In keeping with the look we were searching for, we decided to have Matthias (aka MK-Holztechnik) make up 1990 style Plus 8 dash but with a darker stain to subdue the wood in keeping with the car color. We made one extra concession to good taste by removing the ugly plastic warning light cluster and replacing them with jewels instead.
We kept the original switch/instrument panel, but sandblasted off the black paint and had it finished in the same color as the car.
(Excuse the picture above..it is a very difficult task to take a picture of a MK dash. The finish is so perfect and reflective that it is hard to get the camera and lightening just right!
As indicated earlier, the original VDO instruments were showing their age. The insides were filthy and the bezels (the outer rings) corroded. My first reaction as to replace them..but that is VERY expensive and can be a hassle finding matches...especially since I wanted chrome bezels to bring out the dark dash. I decided to try and have them refurbished instead.

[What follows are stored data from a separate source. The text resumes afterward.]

(* ===== verification/Text.v ===== *)
(** * Text

    What the identity API uses of the language's strings: character classes,
    anchored patterns, [trim], [toLowerCase], [split], [join], zero-padded
    decimals and the UTF-8 of a string.  A string is a list of code units below
    256; what the API itself writes, checks or compares is ASCII. *)
From Stdlib Require Export Ascii.
From S2P Require Import Prelude.

Abbreviation chars := String.list_ascii_of_string.
Abbreviation text := String.string_of_list_ascii.

(** ** Classes and patterns *)

Definition between (lo hi c : ascii) : bool :=
  (nat_of_ascii lo <=? nat_of_ascii c)%nat && (nat_of_ascii c <=? nat_of_ascii hi)%nat.

Definition every (p : ascii -> bool) (s : string) : bool := forallb p (chars s).

Definition is_digit (c : ascii) : bool := between "0" "9" c.
Definition is_hex (c : ascii) : bool := is_digit c || between "a" "f" c.
Definition is_letter (c : ascii) : bool := between "A" "Z" c || between "a" "z" c.
Definition is_base58 (c : ascii) : bool :=
  between "1" "9" c || between "A" "H" c || between "J" "N" c || between "P" "Z" c || between "a" "k" c || between "m" "z" c.

(** [/^[p]{lo,hi}$/] *)
Definition matches (p : ascii -> bool) (lo hi : nat) (s : string) : bool :=
  every p s && (lo <=? String.length s)%nat && (String.length s <=? hi)%nat.

(** White space below 256. *)
Definition is_space (c : ascii) : bool :=
  let n := nat_of_ascii c in ((9 <=? n)%nat && (n <=? 13)%nat) || (n =? 32)%nat || (n =? 160)%nat.

Fixpoint drop_spaces (l : list ascii) : list ascii :=
  match l with
  | c :: l' => if is_space c then drop_spaces l' else l
  | [] => []
  end.

Definition trim (s : string) : string := text (rev (drop_spaces (rev (drop_spaces (chars s))))).

Definition lower (c : ascii) : ascii :=
  let n := nat_of_ascii c in
  if between "A" "Z" c || ((192 <=? n)%nat && (n <=? 222)%nat && negb (n =? 215)%nat) then ascii_of_nat (n + 32) else c.

Definition toLowerCase (s : string) : string := text (lower <$> chars s).

(** The text before the first [c], and what follows it if there is one. *)
Fixpoint cut (c : ascii) (l : list ascii) : list ascii * option (list ascii) :=
  match l with
  | [] => ([], None)
  | a :: l => if Ascii.eqb a c then ([], Some l) else let '(h, t) := cut c l in (a :: h, t)
  end.

(** [s.split(c)] *)
Fixpoint split_chars (c : ascii) (l : list ascii) : list (list ascii) :=
  match l with
  | [] => [[]]
  | a :: l =>
      if Ascii.eqb a c then [] :: split_chars c l else
      match split_chars c l with
      | w :: ws => (a :: w) :: ws
      | [] => [[a]]
      end
  end.

Definition split (c : ascii) (s : string) : list string := text <$> split_chars c (chars s).

(** ["\n"], and [lines.join("\n")]. *)
Definition newline : ascii := ascii_of_nat 10.
Definition unlines (ls : list string) : string := String.concat (String newline EmptyString) ls.

(** [n] decimal digits of [z]. *)
Fixpoint padded (n : nat) (z : Z) : string :=
  match n with
  | O => EmptyString
  | S n => padded n (z / 10) +:+ String (ascii_of_nat (48 + Z.to_nat (z mod 10))) EmptyString
  end.

(** [TextEncoder] below 256. *)
Definition utf8 (s : string) : list Z :=
  flat_map (fun c => let n := Z.of_nat (nat_of_ascii c) in if n <? 128 then [n] else [192 + n / 64; 128 + n mod 64]) (chars s).

(** ** Laws *)

Lemma app_chars s t : chars (s +:+ t) = chars s ++ chars t.
Proof. induction s as [| a s IH]; [done |]. apply (f_equal (cons a)), IH. Qed.

Lemma chars_inj s t : chars s = chars t -> s = t.
Proof. intros H. by rewrite <- (String.string_of_list_ascii_of_string s), H, String.string_of_list_ascii_of_string. Qed.

Lemma length_chars s : length (chars s) = String.length s.
Proof. induction s as [| a s IH]; [done |]. cbn. by rewrite IH. Qed.

Definition lacks (c : ascii) (s : string) : Prop := c ∉ chars s.

Lemma lacks_app c s t : lacks c (s +:+ t) <-> lacks c s /\ lacks c t.
Proof. unfold lacks. by rewrite app_chars, not_elem_of_app. Qed.

Lemma lacks_cons c a s : lacks c (String a s) <-> c <> a /\ lacks c s.
Proof. unfold lacks. cbn. by rewrite not_elem_of_cons. Qed.

Lemma lacks_nil c : lacks c EmptyString.
Proof. by intros ?%not_elem_of_nil. Qed.

(** A text made of literals, fields and texts known to lack the character. *)
Ltac lacking :=
  repeat match goal with
  | |- lacks _ (_ +:+ _) => apply lacks_app; split
  | |- lacks _ EmptyString => apply lacks_nil
  | |- lacks _ (String _ _) => apply lacks_cons; split; [done |]
  | |- lacks _ (if ?b then _ else _) => destruct b
  end.

Lemma every_lacks p c s : every p s = true -> p c = false -> lacks c s.
Proof.
  intros Hp Hc Hin. apply list_elem_of_In in Hin. unfold every in Hp. rewrite forallb_forall in Hp.
  apply Hp in Hin. congruence.
Qed.

Lemma matches_every p lo hi s : matches p lo hi s = true -> every p s = true.
Proof. unfold matches. intros H. by apply andb_prop in H as [[H _]%andb_prop _]. Qed.

Lemma matches_lacks p lo hi c s : matches p lo hi s = true -> p c = false -> lacks c s.
Proof. intros H. by apply every_lacks, matches_every with lo hi. Qed.

(** Text before the first separator is determined. *)
Lemma chars_split {A} (l1 l2 r1 r2 : list A) (x : A) :
  x ∉ l1 -> x ∉ l2 -> l1 ++ x :: r1 = l2 ++ x :: r2 -> l1 = l2 /\ r1 = r2.
Proof.
  revert l2. induction l1 as [| a l1 IH]; intros [| b l2] H1 H2 E; cbn in E.
  - by injection E.
  - injection E as <- _. exfalso. apply H2. left.
  - injection E as -> _. exfalso. apply H1. left.
  - injection E as <- E. apply not_elem_of_cons in H1 as [_ H1], H2 as [_ H2]. by destruct (IH l2 H1 H2 E) as [-> ->].
Qed.

Lemma text_split c s1 s2 t1 t2 : lacks c s1 -> lacks c s2 ->
  s1 +:+ String c t1 = s2 +:+ String c t2 -> s1 = s2 /\ t1 = t2.
Proof.
  intros H1 H2 E. apply (f_equal chars) in E. rewrite !app_chars in E. cbn in E.
  apply chars_split in E as [E1 E2]; [| done..]. split; by apply chars_inj.
Qed.

Lemma append_inj_l s t1 t2 : s +:+ t1 = s +:+ t2 -> t1 = t2.
Proof. intros E. apply (f_equal chars) in E. rewrite !app_chars in E. by apply app_inv_head in E; apply chars_inj. Qed.

Lemma append_inj_r s1 s2 t : s1 +:+ t = s2 +:+ t -> s1 = s2.
Proof. intros E. apply (f_equal chars) in E. rewrite !app_chars in E. by apply app_inv_tail in E; apply chars_inj. Qed.

Lemma append_inj_length s1 s2 t1 t2 : String.length s1 = String.length s2 ->
  s1 +:+ t1 = s2 +:+ t2 -> s1 = s2 /\ t1 = t2.
Proof.
  intros Hl E. apply (f_equal chars) in E. rewrite !app_chars in E. apply app_inj_1 in E as [E1 E2].
  - split; by apply chars_inj.
  - by rewrite !length_chars.
Qed.

(** Lines are recovered from their block. *)
Lemma unlines_cons a b ls : unlines (a :: b :: ls) = a +:+ String newline (unlines (b :: ls)).
Proof. done. Qed.

Lemma unlines_no_line a b c ls : lacks newline a -> a <> unlines (b :: c :: ls).
Proof. intros Ha ->. rewrite unlines_cons in Ha. apply lacks_app in Ha as [_ Ha]. apply Ha. left. Qed.

Lemma unlines_inj ls ks : Forall (lacks newline) ls -> Forall (lacks newline) ks -> ls <> [] -> ks <> [] ->
  unlines ls = unlines ks -> ls = ks.
Proof.
  revert ks. induction ls as [| a ls IH]; intros ks Hls Hks Hne Hne' E; [done |].
  destruct ks as [| b ks]; [done |]. apply Forall_cons in Hks as [Hb Hks], Hls as [Ha Hls].
  destruct ls as [| a' ls], ks as [| b' ks].
  - by cbn in E; subst.
  - exfalso. by apply (unlines_no_line a b b' ks).
  - exfalso. by apply (unlines_no_line b a a' ls).
  - rewrite !unlines_cons in E. apply text_split in E as [-> E]; [| done..]. f_equal. by apply IH.
Qed.

Lemma length_padded n z : String.length (padded n z) = n.
Proof.
  revert z. induction n as [| n IH]; intros z; [done |]. cbn [padded].
  rewrite <- length_chars, app_chars, length_app, length_chars, IH. cbn. lia.
Qed.

Lemma digit_inj a b : 0 <= a < 10 -> 0 <= b < 10 -> ascii_of_nat (48 + Z.to_nat a) = ascii_of_nat (48 + Z.to_nat b) -> a = b.
Proof. intros Ha Hb E. apply (f_equal nat_of_ascii) in E. rewrite !nat_ascii_embedding in E by lia. lia. Qed.

Lemma padded_inj n a b : 0 <= a < 10 ^ Z.of_nat n -> 0 <= b < 10 ^ Z.of_nat n -> padded n a = padded n b -> a = b.
Proof.
  revert a b. induction n as [| n IH]; intros a b Ha Hb E; [cbn in Ha, Hb; lia |].
  rewrite Nat2Z.inj_succ, Z.pow_succ_r in Ha, Hb by lia. cbn [padded] in E.
  apply append_inj_length in E as [E1 E2]; [| by rewrite !length_padded].
  apply IH in E1; [| split; [apply Z.div_pos; lia | apply Z.div_lt_upper_bound; lia]..].
  injection E2 as E2. apply digit_inj in E2; [| apply Z.mod_pos_bound; lia..].
  rewrite (Z.div_mod a 10), (Z.div_mod b 10) by lia. congruence.
Qed.

Lemma padded_lacks n z c : is_digit c = false -> lacks c (padded n z).
Proof.
  intros Hc. revert z. induction n as [| n IH]; intros z; [by intros ?%not_elem_of_nil |]. cbn [padded]. apply lacks_app. split; [done |].
  intros Hin%list_elem_of_singleton. subst c. pose proof (Z.mod_pos_bound z 10 ltac:(lia)).
  unfold is_digit, between in Hc. rewrite nat_ascii_embedding in Hc by lia.
  change (nat_of_ascii "0") with 48%nat in Hc. change (nat_of_ascii "9") with 57%nat in Hc.
  apply andb_false_iff in Hc as [Hc | Hc]; apply Nat.leb_gt in Hc; lia.
Qed.

Lemma cut_app c l t : c ∉ l -> cut c (l ++ c :: t) = (l, Some t).
Proof.
  induction l as [| a l IH]; intros Hc; cbn; [by rewrite Ascii.eqb_refl |].
  apply not_elem_of_cons in Hc as [Ha Hc]. destruct (Ascii.eqb_spec a c) as [-> |]; [done |]. by rewrite IH.
Qed.

Lemma cut_none c l : c ∉ l -> cut c l = (l, None).
Proof.
  induction l as [| a l IH]; intros Hc; [done |]. apply not_elem_of_cons in Hc as [Ha Hc]. cbn.
  destruct (Ascii.eqb_spec a c) as [-> |]; [done |]. by rewrite IH.
Qed.
(* ===== verification/LinkRegister.v ===== *)
(** * Challenges and the register of links

    [er-demo/api/src/writeStore.ts], the interfaces of the identity API's
    stores, and their in-memory implementations [memoryWriteStore.ts] and
    [memoryStore.ts].  A JavaScript [Map] that is iterated is a list in
    insertion order; one that is only looked up is a finite map. *)
From S2P Require Import Prelude Text.

(** ** Patterns *)

Definition is_handle_char (c : ascii) : bool := is_letter c || is_digit c || Ascii.eqb c "_".

Definition NONCE_RE : string -> bool := matches is_hex 64 64.
Definition WALLET_RE : string -> bool := matches is_base58 32 44.
Definition X_ID_RE : string -> bool := matches is_digit 1 20.
Definition HANDLE_RE : string -> bool := matches is_handle_char 1 15.
Definition AVATAR_URL_PREFIX : string := "https://pbs.twimg.com/".

(** ** What is stored *)

Record XIdentity : Type := mkIdentity {
  xId : string;
  handle : string;
  displayName : string;
  avatarUrl : option string;
}.

(** A challenge's purpose; a link carries the identity it will write. *)
Inductive ChallengePurpose : Type := to_link (identity : XIdentity) | to_unlink.

Record Challenge : Type := mkChallenge {
  nonce : string;
  ch_wallet : string;
  message : string;
  issuedAtSec : Z;
  expiresAtSec : Z;
  purpose : ChallengePurpose;
}.

Inductive LinkWriteOutcome : Type := linked | wallet_taken.

(** The constraints of the tables, by what they check. *)
Inductive constraint : Type :=
| nonce_check | wallet_check | message_check | expires_after_issue | x_id_check | handle_check | display_name_check
| avatar_url_check | primary_key.

Definition refuse_if (b : bool) (k : constraint) : outcome constraint unit := if b then Throw k else Done tt.

Section Checks.
Open Scope js_scope.

Definition assertIdentityIsStorable (i : XIdentity) : outcome constraint unit :=
  let! _x := refuse_if (negb (X_ID_RE (xId i))) x_id_check in
  let! _h := refuse_if (negb (HANDLE_RE (handle i))) handle_check in
  let! _d := refuse_if (100 <? Z.of_nat (String.length (displayName i))) display_name_check in
  refuse_if (match avatarUrl i with Some u => negb (String.prefix AVATAR_URL_PREFIX u) | None => false end) avatar_url_check.

Definition assertChallengeIsStorable (c : Challenge) : outcome constraint unit :=
  let! _n := refuse_if (negb (NONCE_RE (nonce c))) nonce_check in
  let! _w := refuse_if (negb (WALLET_RE (ch_wallet c))) wallet_check in
  let! _m := refuse_if (String.eqb (message c) EmptyString || (2000 <? Z.of_nat (String.length (message c)))) message_check in
  let! _e := refuse_if (expiresAtSec c <=? issuedAtSec c) expires_after_issue in
  match purpose c with
  | to_link i => assertIdentityIsStorable i
  | to_unlink => Done tt
  end.

Definition assertRowIsStorable (wallet : string) (i : XIdentity) : outcome constraint unit :=
  let! _x := refuse_if (negb (X_ID_RE (xId i))) x_id_check in
  let! _h := refuse_if (negb (HANDLE_RE (handle i))) handle_check in
  let! _w := refuse_if (negb (WALLET_RE wallet)) wallet_check in
  let! _d := refuse_if (100 <? Z.of_nat (String.length (displayName i))) display_name_check in
  refuse_if (match avatarUrl i with Some u => negb (String.prefix AVATAR_URL_PREFIX u) | None => false end) avatar_url_check.
End Checks.

(** ** Challenges *)

Class ChallengeStore (S E : Type) : Type := {
  put : Challenge -> S -> outcome E unit * S;
  consume : string -> Z -> S -> outcome E (option Challenge) * S;
}.

(** What a challenge store promises: [put] adds one challenge under its nonce or
    fails without effect on the others; [consume] hands a live challenge out and
    destroys it; rows may be swept, never invented. *)
Class OneShotStore (S E : Type) `{!ChallengeStore S E} : Type := {
  held : S -> gmap string Challenge;
  put_holds : forall c s, match put c s with
    | (Done _, s') => held s' ⊆ <[nonce c := c]> (held s)
    | (Throw _, s') => held s' ⊆ held s
    end;
  consume_once : forall n t s, match consume n t s with
    | (Done (Some c), s') => held s !! n = Some c /\ t < expiresAtSec c /\ held s' ⊆ delete n (held s)
    | (_, s') => held s' ⊆ held s
    end;
}.

Definition assertAbsent (n : string) (rows : gmap string Challenge) : outcome constraint unit :=
  match rows !! n with Some _ => Throw primary_key | None => Done tt end.

Definition memory_put (c : Challenge) (rows : gmap string Challenge) : outcome constraint unit * gmap string Challenge :=
  match outcome_bind (assertChallengeIsStorable c) (fun _ => assertAbsent (nonce c) rows) with
  | Done _ => (Done tt, <[nonce c := c]> rows)
  | Throw e => (Throw e, rows)
  end.

Definition memory_consume (n : string) (nowSec : Z) (rows : gmap string Challenge)
  : outcome constraint (option Challenge) * gmap string Challenge :=
  match rows !! n with
  | None => (Done None, rows)
  | Some row => if expiresAtSec row <=? nowSec then (Done None, rows) else (Done (Some row), delete n rows)
  end.

#[export] Instance memory_challenges : ChallengeStore (gmap string Challenge) constraint :=
  {| put := memory_put; consume := memory_consume |}.

#[export] Instance memory_one_shot : OneShotStore (gmap string Challenge) constraint.
Proof.
  refine {| held := id |}.
  - intros c s. cbn. unfold memory_put. by destruct (outcome_bind _ _).
  - intros n t s. cbn. unfold memory_consume. destruct (s !! n) as [row |] eqn:En; [| done].
    destruct (Z.leb_spec (expiresAtSec row) t); done.
Defined.

(** ** The register *)

Record MemoryRow : Type := mkRow {
  row_xId : string;
  row_wallet : string;
  row_handle : string;
  row_displayName : string;
  row_avatarUrl : option string;
  row_avatar : option (string * list Z * Z);
  linkedAt : Z;
  suppressed : bool;
}.

Record Register : Type := mkRegister { rows : list MemoryRow; suppressedXIds : gset string }.

Definition row_of (x : string) (rs : list MemoryRow) : option MemoryRow := List.find (fun r => String.eqb (row_xId r) x) rs.

(** [Map.set] on a key that is there: in place. *)
Definition replace_row (x : string) (f : MemoryRow -> MemoryRow) (rs : list MemoryRow) : list MemoryRow :=
  (fun r => if String.eqb (row_xId r) x then f r else r) <$> rs.

Definition linkRegister (wallet : string) (i : XIdentity) (linkedAtSec : Z) (s : Register)
  : outcome constraint LinkWriteOutcome * Register :=
  match assertRowIsStorable wallet i with
  | Throw e => (Throw e, s)
  | Done _ =>
      if existsb (fun r => String.eqb (row_wallet r) wallet && negb (String.eqb (row_xId r) (xId i))) (rows s)
      then (Done wallet_taken, s) else
      match row_of (xId i) (rows s) with
      | None =>
          (Done linked, mkRegister (rows s ++ [mkRow (xId i) wallet (handle i) (displayName i) (avatarUrl i) None linkedAtSec
             (bool_decide (xId i ∈ suppressedXIds s))]) (suppressedXIds s))
      | Some current =>
          let moved := mkRow (row_xId current) wallet (handle i) (displayName i) (avatarUrl i)
            (match avatarUrl i with Some _ => row_avatar current | None => None end)
            (if negb (String.eqb (row_wallet current) wallet) then linkedAtSec else linkedAt current) (suppressed current) in
          (Done linked, mkRegister (replace_row (xId i) (fun _ => moved) (rows s)) (suppressedXIds s))
      end
  end.

(** The first row of [wallet] is removed; its [x_id] is the answer. *)
Fixpoint remove_wallet (wallet : string) (rs : list MemoryRow) : option string * list MemoryRow :=
  match rs with
  | [] => (None, [])
  | r :: rs =>
      if String.eqb (row_wallet r) wallet then (Some (row_xId r), rs)
      else let '(x, rs) := remove_wallet wallet rs in (x, r :: rs)
  end.

Definition unlinkRegister (wallet : string) (s : Register) : option string * Register :=
  let '(x, rs) := remove_wallet wallet (rows s) in (x, mkRegister rs (suppressedXIds s)).

Definition with_suppressed (b : bool) (r : MemoryRow) : MemoryRow :=
  mkRow (row_xId r) (row_wallet r) (row_handle r) (row_displayName r) (row_avatarUrl r) (row_avatar r) (linkedAt r) b.

Definition setSuppressed (x : string) (b : bool) (s : Register) : bool * Register :=
  let cleared := if b then suppressedXIds s else suppressedXIds s ∖ {[ x ]} in
  match row_of x (rows s) with
  | None => (false, mkRegister (rows s) cleared)
  | Some _ => (true, mkRegister (replace_row x (with_suppressed b) (rows s)) (if b then {[ x ]} ∪ cleared else cleared))
  end.

Definition with_avatar (a : string * list Z * Z) (r : MemoryRow) : MemoryRow :=
  mkRow (row_xId r) (row_wallet r) (row_handle r) (row_displayName r) (row_avatarUrl r) (Some a) (linkedAt r) (suppressed r).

Prices for this process vary widely. You need a special machine to re-bezel the VDOs, (unlike the Smith's instruments which are considerably easier to do). There is a Morgan Agent that charges £350 for 6 instruments! I had 7 done for less than 100 Euros. The seventh was a VDO clock to match the others. I searched for weeks and finally found it new in the US from Jeg's for a very reasonable price.
The instruments came back looking simply splendid.
The carpets had seen better days. We replaced the lot with upgraded (Jaguar) quality using the services of Heart of England Morgans. They cut and trim and also make the seat section pieces separately which allows you to remove and clean them easily. The later cars have the seat piece in a single section which means it cannot be removed without removing the entire seat.
5. Seat Belts
I am not a fan of Morgan seat belts. Their retractable feature gobbles up precious space better used for other things and the latch is something you have to hunt and peck for when you need to get out of the car in an emergency. The belt routing used in the later cars is tortuous and it always get tangled in the tonneau. They are very ugly.
In both our Plus 8s, we opted for something simpler, safer and prettier. I use a classic chrome lap-latch system that can be found in and instant (even when panicked) and opened at a simple single movement. The belts are not retractable and take up far less space. (A retractable feature is only useful in a car with constantly changing riders.) To brace the top point on the wheel well, I run a cable from the holding bolt underneath to the frame. This prevents the rear wing from detaching with the severe pull at the bolt in an impact..it is easy, non-invasive and possibly life-saving.
6. Sound system
My lady and I like to roll down small country roads to old Bob Dylan and even older Vivaldi. To feed that habit, we have sound systems in our cars. We look for something (on both continents) that can properly service a Morgan. On both sides of the Atlantic we have settled on a Ford product indigenous to the area. In North America it is called a CD-6 and in Europe, it is a FORD 6006. These upper class, high quality affairs are slightly different but both have 4 channels @ 20 amps and contain an AM/FM cd player and a 6 CD deck in the space of a normal large been auto radio.
They are expensive from the dealers ($900 US or £600 in the UK) but you can get them new and inexpensive ($250 or £200) on eBay in either country. There is a generic plug made that makes installation easy. Make SURE you source the plug (also on eBay) before you buy the unit. In the UK, you can find the 6006 in a Morgan matching burl walnut finish if you are patient.
In both countries, we fashioned an easily removable console to fit the system on the gearbox tunnel. In the case of this car, Ben Duncan, the Morgan Agent and audio expert, fitted beautifully matched speakers in the quarter panels and another set in the side panels forward of the doors.